Учебный сайтик
Кирилла Прокаповича

Подготовка данных

Филогенетическия деревья можно строить по данным множественного выравнивания аминокислотных последовательностей цитохрома B у животных, которых мы взяли для задания. Я с помощью списка идентификатора цитохромов B получил аминокислотные последвательности этого белка, а затем их множественное выравнивание, с помощью:

seqret @cyb.list cyb.fasta #получение последовательностей

muscle -align cyb.fasta -output cyb-alignment.fasta #выравнивание

Затем с помощью скрипта на python перевел фаста файл в phylip-relaxed (.phy). Вот он:

#!/usr/bin/python
from Bio import AlignIO
inh = open("cyb-alignment.fasta", "r")
outh = open("cyb.phy", "w")
alignment = AlignIO.parse(inh, "fasta")
AlignIO.write(alignment, outh, "phylip-relaxed")
inh.close()
outh.close()

Построение деревьев

Берем этот .phy файл и засовываем его в эти программы:

fastme -i cyb.phy -o cybtreep -pp-distance
fastme -i cyb.phy -o cybtreem -pMtREV
iqtree -s cyb.phy

Программа fastme использует алгоритм минимальной эволюции, при котором ищется дерево, у которого сумма длин всех ветвей минимальна. Модели p-distance и MtREV это способы посчитать матрицу расстояний между двумя видами, p-distance - это самый простой способ получить эту матрицу, при котором считается процент несовпадающих позиций, а при MtREV идет поправка на вероятности замен аминокислот в митохондриальных белках (каким и является цитохром B).

iqtree использует метод максимального прадоподобия. Она ищет то дерево, которое с максимальной вероятностью соответствует входным данным.

Получаем файлы treep, treem и сyb.phy.treefile, засовываем их в iTOL и получаем деревья.

Сравнение построений филогенетических деревьев

Рис. 1. Дерево построенное с помощью программы fastme с моделью p-distance
Рис. 2. Дерево построенное с помощью программы fastme с моделью MtREV
Рис. 3. Дерево построенное с помощью программы IQTree
Рис. 4. Дерево построенное в первом задании

Укоронение происходило по Ursus arctos. Ursus arctos обособлен от всех, хотя должен быть в одной кладе с Gulo gulo и Enhydra lutris. Gulo gulo не должен находится с Vulpes vulpes и Canis lupus familiaris.
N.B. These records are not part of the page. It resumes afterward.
(* ===== verification/Dataspaces.v ===== *)
(** * Dataspaces

    Models [crates/hdf5-pure-format/src/dataspace.rs] and [dataspace.rs] of
    [hdf5-pure-core]: the dataspace message with its parsers (versions 1 and 2) and its
    writer (version 2), maximum dimensions and their stored form, and the pairing of a
    shape with its maximum. *)

From stdpp Require Import strings.
From S2P Require Import Prelude Addresses Words ByteFields ByteFieldFacts.

Local Open Scope string_scope.
Local Open Scope Z_scope.

(** ** Maximum sizes *)

Inductive MaxExtent : Type :=
| FixedExtent (size : Z)
| Unlimited.

#[global] Instance MaxExtent_eq_dec : EqDecision MaxExtent.
Proof. solve_decision. Defined.

Module MaxExtent.

Definition size (self : MaxExtent) : option Z :=
  match self with FixedExtent size => Some size | Unlimited => None end.

End MaxExtent.

Definition UNLIMITED_LENGTH : Z := U64_MAX.

Definition max_extent_from_length (length : Z) : MaxExtent :=
  if length =? UNLIMITED_LENGTH then Unlimited else FixedExtent length.

Definition max_extent_to_length (max : MaxExtent) : Z :=
  match max with FixedExtent size => size | Unlimited => UNLIMITED_LENGTH end.

Definition max_extent_admits (max : MaxExtent) (dim : Z) : bool :=
  match max with FixedExtent size => dim <=? size | Unlimited => true end.

Definition stored_max_extent (length_width : LengthWidth) (max : MaxExtent) : MaxExtent :=
  match length_width, max with
  | LengthEight, _ | _, FixedExtent _ => max
  | LengthTwo, Unlimited | LengthFour, Unlimited => FixedExtent (length_width_max length_width)
  end.

(** [dims.iter().try_for_each(|&dim| bytes::require_length(dim, length_width))] *)
Fixpoint require_lengths (dims : list Z) (w : LengthWidth) : result unit FormatError :=
  match dims with
  | [] => Ok tt
  | dim :: dims => result_bind (require_length dim w) (λ _, require_lengths dims w)
  end.

Definition stored_max_dimensions (length_width : LengthWidth) (dims : list Z)
    (max_dims : list MaxExtent) : result (list MaxExtent) FormatError :=
  result_bind (require_lengths dims length_width) (λ _,
  Ok (stored_max_extent length_width <$> max_dims)).

(** ** Dataspaces *)

Inductive DataspaceType : Type := Scalar | Simple | Null.

#[global] Instance DataspaceType_eq_dec : EqDecision DataspaceType.
Proof. solve_decision. Defined.

Record Dataspace : Type := mkDataspace {
  space_type : DataspaceType;
  rank : Z;
  dimensions : list Z;
  max_dimensions : option (list MaxExtent);
}.

#[global] Instance Dataspace_eq_dec : EqDecision Dataspace.
Proof. solve_decision. Defined.

Module Dataspace.

Definition VERSION_ONE : Z := 1.
Definition VERSION_TWO : Z := 2.
Definition V1_HEADER_SIZE : Z := 8.
Definition V2_HEADER_SIZE : Z := 4.
Definition TYPE_SCALAR : Z := 0.
Definition TYPE_SIMPLE : Z := 1.
Definition TYPE_NULL : Z := 2.
Definition MAX_DIMENSIONS_FLAG : Z := 0x01.

Section Parser.
Context `{B : Build}.

(** [for _ in 0..rank { read_length_width(data, pos, length_width)?; pos += ls }] *)
Fixpoint read_dims (n : nat) (data : list Z) (pos : Z) (w : LengthWidth) : exec (list Z * Z) :=
  match n with
  | O => ok ([], pos)
  | S n =>
    dim ←? read_length_width data pos w;
    '(dims, pos) ←? read_dims n data (pos + LengthWidth.get w) w;
    ok (dim :: dims, pos)
  end.

(** The space type and the header size. *)
Definition parse_header (data : list Z) (version rank : Z) : exec (DataspaceType * Z) :=
  if version =? VERSION_ONE then
    try_ (ensure_len data 0 V1_HEADER_SIZE) (λ _,
    ok (if rank =? 0 then Scalar else Simple, V1_HEADER_SIZE))
  else if version =? VERSION_TWO then
    type_byte ← index data 3;
    if type_byte =? TYPE_SCALAR then ok (Scalar, V2_HEADER_SIZE)
    else if type_byte =? TYPE_SIMPLE then ok (Simple, V2_HEADER_SIZE)
    else if type_byte =? TYPE_NULL then ok (Null, V2_HEADER_SIZE)
    else fail (InvalidDataspaceType type_byte)
  else fail (InvalidDataspaceVersion version).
В остальном все правильно.

Укоронение происходило по Ursus arctos. Ursus arctos находится достаточно близко к Gulo gulo, но Gulo gulo не должен находиться в одной кладе с Vulpes vulpes и Canis lupus familiaris, Enhydra lutris должна быть в одной кладе с Gulo gulo, в остальном все правильно.

Укоронение происходило по Pusa hispida. Tут единственное странно, что Canis lupus familiaris и Vulpes vulpes находятся в таком положении относительно клады с Enhydra lutris и Ursus arctos, хотя они и в дереве с первого задания находятся в одной кладе, просто их можно разделить там на две отдельные клады, а тут клада с Canis lupus familiaris находится внутри клады с Ursus arctos.

В общем максимально правдоподобное дерево получилось с помощью программы IQTree.